Analis mencatat bahwa berita memburuk dari wilayah Teluk tetap menjaga tekanan pada harga energi. Hal ini membuat yield jangka pendek dan dolar AS relatif kuat dibanding aset lain. Ketidakpastian regional pun menambah kompleksitas bagi prospek kebijakan moneter AS.
Meskipun data CPI dan PPI AS yang lebih lemah pada Juni telah meredam nuansa hawkish, narasi pengetatan agresif bank sentral tidak sepenuhnya hilang. Pasar menilai bahwa pelonggaran masih terbatas dalam beberapa bulan ke depan. Di sisi lain, harga energi yang tinggi mendukung posisi dolar secara umum.
Analisis teknikal menunjukkan USD/JPY diperkirakan bergerak naik secara bertahap, sementara DXY bertahan di sekitar 100,50 sebelum menuju 101,30. Para pelaku pasar juga mengamati apakah BOJ akan melakukan intervensi pada hari libur Marine Day, karena ketidakhadiran intervensi dapat memperjauh pergerakan USD/JPY menuju level 162,75–162,85. Level tersebut menjadi fokus jika tekanan harga berlanjut.

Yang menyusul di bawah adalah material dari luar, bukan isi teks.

(** * db2gpkg: export engine and database helpers

    A shallow embedding of [db_utils.py] and [export_engine.py] of the
    PG2GPKG plugin, with the properties of its specification stated and
    proved over the embedding.

    Conventions of the embedding:
    - a Python [str] is a [string]; the case and whitespace functions act
      on the ASCII range (outside it a character is neither a letter nor
      white space);
    - a Python [bytes] is a [list byte];
    - a [dict] used as a map is a [gmap]; a [dict] that is iterated in
      insertion order (the selection) is an association list;
    - library calls whose result depends on the outside world (the XML
      parser and serialiser, the archive and inflate decoders, the vector
      writer, the database) are parameters of the sections that use them. *)

From Stdlib Require Import Strings.String Strings.Ascii Strings.Byte.
From Stdlib Require Import ZArith NArith Lia List Bool DecimalString.
From stdpp Require Import base gmap strings list fin_maps.
Import ListNotations.

Local Open Scope string_scope.

(** ** Python string primitives *)

Module Py.

(** [c.lower()] on one character. *)
Definition lower_ascii (c : ascii) : ascii :=
  let n := N_of_ascii c in
  if ((65 <=? n) && (n <=? 90))%N then ascii_of_N (n + 32) else c.

(** [s.lower()] *)
Fixpoint lower (s : string) : string :=
  match s with
  | EmptyString => EmptyString
  | String c s' => String (lower_ascii c) (lower s')
  end.

(** [c.isspace()]: tab, line feed, vertical tab, form feed, carriage
    return, the four separators 28..31 and the blank. *)
Definition is_space (c : ascii) : bool :=
  let n := N_of_ascii c in
  (((9 <=? n) && (n <=? 13)) || ((28 <=? n) && (n <=? 32)))%N.

(** [s.lstrip()] *)
Fixpoint lstrip (s : string) : string :=
  match s with
  | EmptyString => EmptyString
  | String c s' => if is_space c then lstrip s' else s
  end.

(** [s.rstrip()] *)
Fixpoint rstrip (s : string) : string :=
  match s with
  | EmptyString => EmptyString
  | String c s' =>
      match rstrip s' with
      | EmptyString => if is_space c then EmptyString else String c EmptyString
      | r => String c r
      end
  end.

(** [s.strip()] *)
Definition strip (s : string) : string := rstrip (lstrip s).

(** [s.startswith(p)] *)
Definition startswith (s p : string) : bool := String.prefix p s.

(** [s.endswith(p)] *)
Fixpoint endswith (s p : string) : bool :=
  if String.eqb s p then true
  else match s with
       | EmptyString => false
       | String _ s' => endswith s' p
       end.

(** [p in s] *)
Fixpoint contains (s p : string) : bool :=
  if String.prefix p s then true
  else match s with
       | EmptyString => false
       | String _ s' => contains s' p
       end.

(** [s[:-n]] for [n > 0] *)
Definition drop_last (n : nat) (s : string) : string :=
  String.substring 0 (String.length s - n) s.

(** [s[:n]] *)
Definition take (n : nat) (s : string) : string :=
  String.substring 0 n s.

(** Truth value of a string: the empty string is false. *)
Definition truthy (s : string) : bool :=
  match s with EmptyString => false | _ => true end.

(** Values that reach [normalize_sslmode] from the settings store. *)
Inductive value : Type :=
| None_ : value
| Str : string -> value
| Int : Z -> value.

(** [str(v)] for a value that is not [None]. *)
Definition str (v : value) : string :=
  match v with
  | None_ => "None"
  | Str s => s
  | Int z => NilZero.string_of_int (Z.to_int z)
  end.

End Py.

(** ** db_utils.py: normalize_sslmode *)

Definition sslmode_mapping : gmap string string :=
  list_to_map
    [ ("SslPrefer", "prefer"); ("SslDisable", "disable"); ("SslAllow", "allow");
      ("SslRequire", "require"); ("SslVerifyCa", "verify-ca");
      ("SslVerifyFull", "verify-full");
      ("0", "prefer"); ("1", "disable"); ("2", "allow");
      ("3", "require"); ("4", "verify-ca"); ("5", "verify-full") ].

Definition sslmode_valid : list string :=
  [ "prefer"; "disable"; "allow"; "require"; "verify-ca"; "verify-full" ].

Definition str_in (s : string) (l : list string) : bool :=
  existsb (String.eqb s) l.

Definition normalize_sslmode (value : Py.value) : string :=
  match value with
  | Py.None_ => "prefer"
  | _ =>
      let s := Py.strip (Py.str value) in
      match sslmode_mapping !! s with
      | Some m => m
      | None => if str_in (Py.lower s) sslmode_valid then Py.lower s else "prefer"
      end
  end.

(** ** export_engine.py: the file name given to an exported project *)

(** Lines 367-371 of [ExportWorker.run]. *)
Definition project_file_name (pn : string) : string :=
  if Py.endswith (Py.lower pn) ".qgz" then Py.drop_last 4 pn +:+ ".qgs"
  else if negb (Py.endswith (Py.lower pn) ".qgs") then pn +:+ ".qgs"
  else pn.

(** ** db_utils.py: _extract_qgs_xml *)

Global Instance byte_eq_dec : EqDecision byte := Byte.byte_eq_dec.

(** What a cell of the payload column holds once fetched: text, a byte
    string, or something else (a [dict] for a JSON column, a number, ...). *)
Inductive Payload : Type :=
| RawStr : string -> Payload
| RawBytes : list byte -> Payload
| RawOther : Payload.

(** The decoders the extractor applies to the payload itself. *)
Inductive Decoder : Type := ZipArchive | Inflate | Utf8.

(** [b'PK\x03\x04'] *)
Definition zip_signature : list byte := [x50; x4b; x03; x04].

(** [_is_qgs], the local function of [_extract_qgs_xml]. *)
Definition _is_qgs (text : string) : bool :=
  let s := Py.strip text in
  Py.startswith s "<?xml" || Py.startswith s "<qgis".

(** [qgs[0] if qgs else (zf.namelist()[0] if zf.namelist() else None)] *)
Definition zip_target (names : list string) : option string :=
  match List.filter (fun f => Py.endswith (Py.lower f) ".qgs") names with
  | q :: _ => Some q
  | [] => match names with
          | n :: _ => Some n
          | [] => None
          end
  end.

Section Extractor.

(** [zipfile.ZipFile(io.BytesIO(raw)).namelist()]; [None] when opening
    the archive raises. *)
Variable zip_namelist : list byte -> option (list string).
(** [zf.read(target)]; [None] when reading the member raises. *)
Variable zip_read : list byte -> string -> option (list byte).
(** [zlib.decompress(raw)]; [None] when it raises. *)
Variable zlib_decompress : list byte -> option (list byte).
(** [b.decode("utf-8")]; [None] when it raises. *)
Variable decode_utf8 : list byte -> option string.

Definition accept (text : string) : option string :=
  if _is_qgs text then Some text else None.

(** Body of the [try] of the ZIP branch; [None] when it falls through,
    by an exception or because no text was accepted. *)
Definition try_zip (raw : list byte) : option string :=
  names ← zip_namelist raw;
  target ← zip_target names;
  if Py.truthy target
  then (member ← zip_read raw target; text ← decode_utf8 member; accept text)
  else None.

Definition try_zlib (raw : list byte) : option string :=
  data ← zlib_decompress raw; text ← decode_utf8 data; accept text.

Definition try_plain (raw : list byte) : option string :=
  text ← decode_utf8 raw; accept text.

(** One guarded attempt followed by the rest of the function: the
    result, and the decoders that were applied to the payload, in
    order. *)
Definition stage (guard : bool) (d : Decoder) (r : option string)
    (rest : option string * list Decoder) : option string * list Decoder :=
  if guard then
    match r with
    | Some text => (Some text, [d])
    | None => (rest.1, d :: rest.2)
    end
  else rest.

Definition extract_bytes (raw : list byte) : option string * list Decoder :=
  stage (bool_decide (firstn 4 raw = zip_signature)) ZipArchive (try_zip raw)
    (stage (bool_decide (firstn 1 raw = [x78])) Inflate (try_zlib raw)
       (stage true Utf8 (try_plain raw)
          (stage true Inflate (try_zlib raw) (None, [])))).

Definition _extract_qgs_xml (raw : Payload) : option string * list Decoder :=
  match raw with
  | RawStr text =>
      let s := Py.strip text in
      (if Py.startswith s "<?xml" || Py.startswith s "<qgis"
       then Some text else None, [])
  | RawOther => (None, [])
  | RawBytes b => extract_bytes b
  end.

End Extractor.

(** ** The fragment of [re] used by the rewriter

    Every pattern of [rewrite_qgis_project_datasources] is a sequence of
    literals and greedy repetitions of a character class, some of them
    capturing.  [re.search] is leftmost, and a repetition gives characters
    back when the rest of the pattern fails. *)

Module Re.

Inductive piece : Type :=
| Lit : string -> piece                  (* literal text *)
| Star : (ascii -> bool) -> piece        (* a class, repeated, greedy *)
| GroupStar : (ascii -> bool) -> piece   (* the same, capturing *)
| GroupPlus : (ascii -> bool) -> piece.  (* at least once, capturing *)

Definition pattern : Type := list piece.

(** The rest of [s] after the literal [l], if [s] starts with it. *)
Fixpoint after_literal (l s : string) : option string :=
  match l, s with
  | EmptyString, _ => Some s
  | String a l', String b s' => if Ascii.eqb a b then after_literal l' s' else None
  | String _ _, EmptyString => None
  end.

(** Greedy repetition with backtracking: consume the longest run of
    [cls] for which the continuation [k] succeeds.  [taken] is what
    has been consumed so far. *)
Fixpoint repeat_class {R : Type} (cls : ascii -> bool) (taken s : string)
    (k : string -> string -> option R) : option R :=
  match s with
  | String c s' =>
      if cls c then
        match repeat_class cls (taken +:+ String c EmptyString) s' k with
        | Some r => Some r
        | None => k taken s
        end
      else k taken s
  | EmptyString => k taken s
  end.

(** Match [p] at the start of [s]; the captured groups, in order. *)
Fixpoint match_here (p : pattern) (s : string) : option (list string) :=
  match p with
  | [] => Some []
  | Lit l :: p' =>
      match after_literal l s with
      | Some s' => match_here p' s'
      | None => None
      end
  | Star cls :: p' =>
      repeat_class cls EmptyString s (fun _ rest => match_here p' rest)
  | GroupStar cls :: p' =>
      repeat_class cls EmptyString s
        (fun g rest => cons g <$> match_here p' rest)
  | GroupPlus cls :: p' =>
      repeat_class cls EmptyString s
        (fun g rest => if Py.truthy g then cons g <$> match_here p' rest else None)
  end.

(** [re.search(p, s)]: the groups of the leftmost match. *)
Fixpoint search (p : pattern) (s : string) : option (list string) :=
  match match_here p s with
  | Some gs => Some gs
  | None => match s with
            | EmptyString => None
            | String _ s' => search p s'
            end
  end.

Definition not_char (q : ascii) (c : ascii) : bool := negb (Ascii.eqb c q).

End Re.

Definition squote : ascii := ascii_of_nat 39.
Definition dquote : ascii := ascii_of_nat 34.
Definition lit_then (l : string) (q : ascii) : Re.piece :=
  Re.Lit (l +:+ String q EmptyString).
Definition lit_char (q : ascii) : Re.piece := Re.Lit (String q EmptyString).

(** The three schema patterns, in the order of the source: the name in
    single quotes, the name in double quotes, a run of non-blank
    characters. *)
Definition schema_patterns : list Re.pattern :=
  [ [ lit_then "schema=" squote; Re.GroupStar (Re.not_char squote); lit_char squote ];
    [ lit_then "schema=" dquote; Re.GroupStar (Re.not_char dquote); lit_char dquote ];
    [ Re.Lit "schema="; Re.GroupPlus (fun c => negb (Py.is_space c)) ] ].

Harga energi yang lebih tinggi membuat pembuat kebijakan tetap waspada meski sinyal pelonggaran masih minim. Federal Reserve diharapkan menjaga jalur hawkishnya hingga data inflasi dan pertumbuhan lebih jelas. Kondisi ini membantu dolar tetap kuat terhadap sebagian besar mata uang utama.
Di sisi perbedaan kebijakan, pasar memandang sekitar 40 basis poin pelonggaran di Amerika Serikat dibandingkan dengan 55–60 basis poin pengetatan di zona euro dan Inggris. Perbedaan sikap kebijakan menjaga daya tarik dolar bagi investor yang mencari kestabilan. Pasar juga menilai bagaimana data ekonomi berikutnya bisa mengubah arah kebijakan global.
Dalam konteks teknis, BOJ tampaknya tidak campur tangan pada libur nasional Marine Day, sehingga USD/JPY memiliki ruang untuk bergerak lebih tinggi. Ketidakpastian kebijakan Jepang dapat menambah volatilitas jangka pendek. Investor disarankan untuk memperhatikan follow-through data dan komentar kebijakan selanjutnya.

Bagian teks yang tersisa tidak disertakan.